Note: If you use absolute paths for the --inFile and --outFile options, your terminology database will depend on these files always remaining in this absolute location. If you use relative paths inside the Talismane directory, the terminology viewer will always function if it is run from inside the Talismane directory.

Terminology extraction

Once syntax analysis is complete, you can procede to terminology extraction. During this step, Talismane analyses the syntax analysis file, and extracts term candidates, currently defined as contiguous noun phrases. These terms are stored in the database created above.

Run the following command for French:

java -jar talismane-term-extractor-[VERSION]-shaded.jar --sessionId=fr --inFile=data/MoteurStirling.tal --projectCode=frenchTest --encoding=UTF8 --logConfigFile=conf/logback.xml

Run the following command for English:

java -jar talismane-term-extractor-[VERSION]-shaded.jar --sessionId=en --inFile=data/StirlingEngine.tal --projectCode=englishTest --encoding=UTF8 --logConfigFile=conf/logback.xml

Options:

  • sessionId: fr for French, en for English
  • inFile: taken as the outFile argument of the previous command
  • projectCode: an arbitrary project code used to identify this project downstream.
  • encoding: the encoding used when analyzing the syntax above

Terminology viewing and selection

Finally, you can view and select term candidates using the following command:

java -jar talismane-term-viewer-[VERSION]-shaded.jar --logConfigFile=conf/logback.xml

When the window opens, the first thing you want to do is go to Settings→Preferences.
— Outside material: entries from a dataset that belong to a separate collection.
(** * SAI (Leela Zero fork): network evaluator and search node

    A shallow embedding of the parts of [Network.cpp] and [UCTNode.cpp]
    that the specification talks about: the weights-file version word, the
    batch-norm fusion of [Network::initialize], [sigmoid], the evaluation
    cache protocol of [Network::probe_cache] / [Network::get_output], and
    the expansion and quantile code of [UCTNode].  A second part follows the
    code further: the symmetry table, the policy and value heads of
    [get_output_internal] ([innerproduct], [batchnorm], [softmax],
    [reduce_mean]), [add_zero_channels] and [identify_layer] of the loader,
    and the backup statistics of [UCTNode].

    Conventions of the embedding.
    - C++ [float] and [double] values are idealised as real numbers [R]:
      rounding, infinities and NaN are not modelled ([sigmoid_rounded] is
      the one function given with its roundings as well).  A comparison of
      the source is the corresponding decision on [R].
    - [int] and [size_t] values are integers [Z]; [&] is [Z.land].
    - [std::vector] and [std::array] are lists, read and written by index
      with stdpp's lookup and insert.  The C++ is undefined outside the
      bounds; every statement below keeps its indices inside them.
    - Objects that the source mutates are threaded explicitly; calls that can
      raise [NetworkHaltException] live in a small state-and-exception monad.
    - Declarations that the two source files use but do not contain
      (configuration globals, [GameState], [NNCache], [Random], the head of
      [UCTNode], [SearchResult]) appear as fields of records that the
      definitions take as arguments. *)

From Stdlib Require Import ZArith List Bool Lia Reals Lra Sorted.
From stdpp Require Import base option list gmap.
Import ListNotations.

#[local] Open Scope Z_scope.
#[local] Open Scope R_scope.

(** ** Numeric helpers *)

(** [a < b] on floats, as a boolean. *)
Definition Rltb (a b : R) : bool := if Rlt_dec a b then true else false.

(** [a <= b] on floats, as a boolean. *)
Definition Rleb (a b : R) : bool := if Rle_dec a b then true else false.

(** [a == b] on floats, as a boolean. *)
Definition Reqb (a b : R) : bool := if Req_dec_T a b then true else false.

(** Read cell [i] of a float vector. *)
Definition at_idx (l : list R) (i : nat) : R := default 0 (l !! i).

(** A counted loop [for (i = 0; i < n; i++) body], threading the state. *)
Definition for_loop {S : Type} (n : nat) (body : nat -> S -> S) (s : S) : S :=
  foldl (fun acc i => body i acc) s (seq 0 n).

(** ** [sigmoid] (Network.cpp) *)

(** [std::pair<float,float> sigmoid(alpha, beta, bonus, beta2)]. *)
Definition sigmoid (alpha beta bonus beta2 : R) : R * R :=
  let beta2 := if Rltb beta2 0 then beta else beta2 in
  let arg := (if Rltb 0 (alpha + bonus) then beta2 else beta) * (alpha + bonus) in
  let absarg := Rabs arg in
  let ret := if Rltb 30 absarg then exp (- absarg) else 1 / (1 + exp absarg) in
  if Rltb arg 0 then (ret, 1 - ret) else (1 - ret, ret).

(** The declaration in Network.h gives [beta2] the default value [-1.0f]. *)
Definition sigmoid3 (alpha beta bonus : R) : R * R := sigmoid alpha beta bonus (-1).

(** The same function with its roundings written out, to see what survives
    of a property of [sigmoid] in machine arithmetic: [to_float] and
    [to_double] round a real result to the nearest [float] and [double],
    [exp_d] is the library's [std::exp] on doubles.  The sum and the product
    are [float] operations, [ret] is computed in [double], the pair holds
    [float(ret)] and [float(1.0 - ret)]. *)
Record Rounding := mkRounding {
  to_float : R -> R;
  to_double : R -> R;
  exp_d : R -> R
}.

Definition sigmoid_rounded (fp : Rounding) (alpha beta bonus beta2 : R) : R * R :=
  let beta2 := if Rltb beta2 0 then beta else beta2 in
  let sum := to_float fp (alpha + bonus) in
  let arg := to_float fp ((if Rltb 0 sum then beta2 else beta) * sum) in
  let absarg := Rabs arg in
  let ret := if Rltb 30 absarg then exp_d fp (- absarg)
             else to_double fp (1 / to_double fp (1 + exp_d fp absarg)) in
  if Rltb arg 0
  then (to_float fp ret, to_float fp (to_double fp (1 - ret)))
  else (to_float fp (to_double fp (1 - ret)), to_float fp ret).

(** Arithmetic without rounding: the idealisation used everywhere else. *)
Definition exact_arithmetic : Rounding := mkRounding (fun x => x) (fun x => x) exp.

(** What the statements below need of round-to-nearest and of [std::exp]:
    rounding to [float] is symmetric and within [2^-24] on the unit
    interval, rounding to [double] is monotone and within [2^-53] there,
    both leave 1/2 exact, [double] leaves 0, 1 and 2 exact; [exp] is never
    negative, is 1 at 0 and at most 1 on the non-positive numbers. *)
Record ieee_like (fp : Rounding) : Prop := mk_ieee_like {
  to_float_odd : forall x, to_float fp (- x) = - to_float fp x;
  to_float_error : forall x, 0 <= x <= 1 -> Rabs (to_float fp x - x) <= / 2 ^ 24;
  to_float_half : to_float fp (1 / 2) = 1 / 2;
  to_double_error : forall x, 0 <= x <= 1 -> Rabs (to_double fp x - x) <= / 2 ^ 53;
  to_double_mono : forall x y, x <= y -> to_double fp x <= to_double fp y;
  to_double_0 : to_double fp 0 = 0;
  to_double_half : to_double fp (1 / 2) = 1 / 2;
  to_double_1 : to_double fp 1 = 1;
  to_double_2 : to_double fp 2 = 2;
  exp_d_0 : exp_d fp 0 = 1;
  exp_d_nonneg : forall x, 0 <= exp_d fp x;
  exp_d_le_1 : forall x, x <= 0 -> exp_d fp x <= 1
}.

(** ** The format version word ([Network::load_network_file]) *)

(** The five members that the version word decides. *)
Record VersionFlags := mkVersionFlags {
  m_adv_features : bool;
  m_chainlibs_features : bool;
  m_chainsize_features : bool;
  m_quartile_encoding : bool;
  m_value_head_not_stm : bool
}.

(** What [iss >> format_version] leaves behind: the integer stored and the
    stream's fail bit. *)
Record VersionParse := mkVersionParse {
  format_version : Z;
  iss_fail : bool
}.

(** How [load_network_file] ends once the file is in the memory buffer. *)
Inductive LoadOutcome :=
| NoVersionLine                       (* [std::getline] failed: [return 1] *)
| WrongVersion                        (* "Weights file is the wrong version." *)
| Proceeds (version : Z) (code : Z).  (* [return load_v1_network(buffer, version)] *)

(** The value that [load_network_file] returns. *)
Definition return_code (o : LoadOutcome) : Z :=
  match o with
  | NoVersionLine => 1
  | WrongVersion => 1
  | Proceeds _ code => code
  end.

(** [Network::load_network_file] from "Read format version" on.  [line] is
    the first line of the buffer, if any; [load_v1_network] stands for the
    body loader, which reads the remaining lines and does not write the five
    flags. *)
Definition load_network_file (load_v1_network : Z -> Z)
    (flags : VersionFlags) (line : option VersionParse)
  : LoadOutcome * VersionFlags :=
  match line with
  | Some p =>
      let v := format_version p in
      let flags := mkVersionFlags
                     (negb (Z.land v 16 =? 0)%Z)
                     (negb (Z.land v 64 =? 0)%Z)
                     (negb (Z.land v 128 =? 0)%Z)
                     (negb (Z.land v 256 =? 0)%Z)
                     (m_value_head_not_stm flags) in
      let extra_bits := (v - Z.land v 511)%Z in
      let lz_or_elf := Z.land v 3 in
      if iss_fail p
         || (negb (lz_or_elf =? 1)%Z && negb (lz_or_elf =? 2)%Z)
         || negb (extra_bits =? 0)%Z
      then (WrongVersion, flags)
      else
        let flags := mkVersionFlags
                       (m_adv_features flags)
                       (m_chainlibs_features flags)
                       (m_chainsize_features flags)
                       (m_quartile_encoding flags)
                       (lz_or_elf =? 2)%Z in
        (Proceeds v (load_v1_network v), flags)
  | None => (NoVersionLine, flags)
  end.

(** ** Batch-norm fusion ([Network::initialize], [process_bn_var]) *)

(** [constexpr auto epsilon = 1e-5f] of [process_bn_var]. *)
Definition epsilon : R := 1 / 100000.

(** [process_bn_var]: every cell [w] becomes [1.0f / std::sqrt(w + epsilon)]. *)
Definition process_bn_var (weights : list R) : list R :=
  map (fun w => 1 / sqrt (w + epsilon)) weights.

(** Row [i] of a vector of vectors. *)
Definition at_row (l : list (list R)) (i : nat) : list R := default [] (l !! i).

(** The inner loop shared by the five fusion blocks:
    [for (j = 0; j < count; j++) { means[j] -= biases[j]; biases[j] = 0.0f; }] *)
Definition fuse_bias (count : nat) (means biases : list R) : list R * list R :=
  for_loop count
    (fun j '(means, biases) =>
       (<[j := at_idx means j - at_idx biases j]> means, <[j := 0]> biases))
    (means, biases).

(** One iteration [i] of an outer fusion loop over three parallel vectors of
    vectors; [count] is the bound that the source takes for the inner loop. *)
Definition fuse_row (count : list R -> list R -> nat) (i : nat)
    (s : list (list R) * list (list R) * list (list R))
  : list (list R) * list (list R) * list (list R) :=
  let '(means, biases, vars) := s in
  let '(means_i, biases_i) :=
    fuse_bias (count (at_row means i) (at_row biases i))
              (at_row means i) (at_row biases i) in
  (<[i := means_i]> means, <[i := biases_i]> biases,
   <[i := process_bn_var (at_row vars i)]> vars).

(** The weights bundle [ForwardPipe::ForwardPipeWeights], with the members
    that [Network.cpp] reads and writes. *)
Record ForwardPipeWeights := mkForwardPipeWeights {
  m_conv_weights : list (list R);
  m_conv_biases : list (list R);
  m_batchnorm_means : list (list R);
  m_batchnorm_stddevs : list (list R);
  m_conv_pol_w : list (list R);
  m_conv_pol_b : list (list R);
  m_bn_pol_w1 : list (list R);
  m_bn_pol_w2 : list (list R);
  m_conv_val_w : list R;
  m_conv_val_b : list R;
  m_bn_val_w1 : list R;
  m_bn_val_w2 : list R;
  m_conv_val_pool_w : list R;
  m_conv_val_pool_b : list R;
  m_bn_val_pool_w1 : list R;
  m_bn_val_pool_w2 : list R
}.

(** The value-head dense tower, kept by [Network] itself. *)
Record DenseTower := mkDenseTower {
  m_vh_dense_weights : list (list R);
  m_vh_dense_biases : list (list R);
  m_vh_dense_bn_means : list (list R);
  m_vh_dense_bn_vars : list (list R)
}.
You need to enter the following items:

  • Database Project Code: Enter the project code chosen during terminology extraction, in the examples above either "frenchTest" for French, or "englishTest" for English.
  • CSV Separator: Enter the CSV separator used by your system (comma for English operating systems, semicolon for French).
  • Editor: optionally, enter the path to a text editor used to open files in the corpus.
    • Example for Notepad++ on Windows: "C:\Program Files\Notepad++\notepad++.exe" (with the quotes)
    • Example for Sublime Text on Windows: "C:\Program Files\Sublime Text\subl.exe" (with the quotes)
    • Example for Sublime Text on Linux: /usr/bin/subl
  • Arguments: optionally, arguments used to tell the editor which filename, line and column to navigate to.
    • Example for Notepad++: -n%line -c%column %file
    • Example for Sublime Text: %file:%line:%column

Make sure you push the OK button.

Then, go to File→Open Database...

At this point, the terms you extracted should appear. If none appear, lower the minimum frequency, and reload.

You can now navigate among terms, mark terms that interest you, show only marked terms, and then export them for usage elsewhere.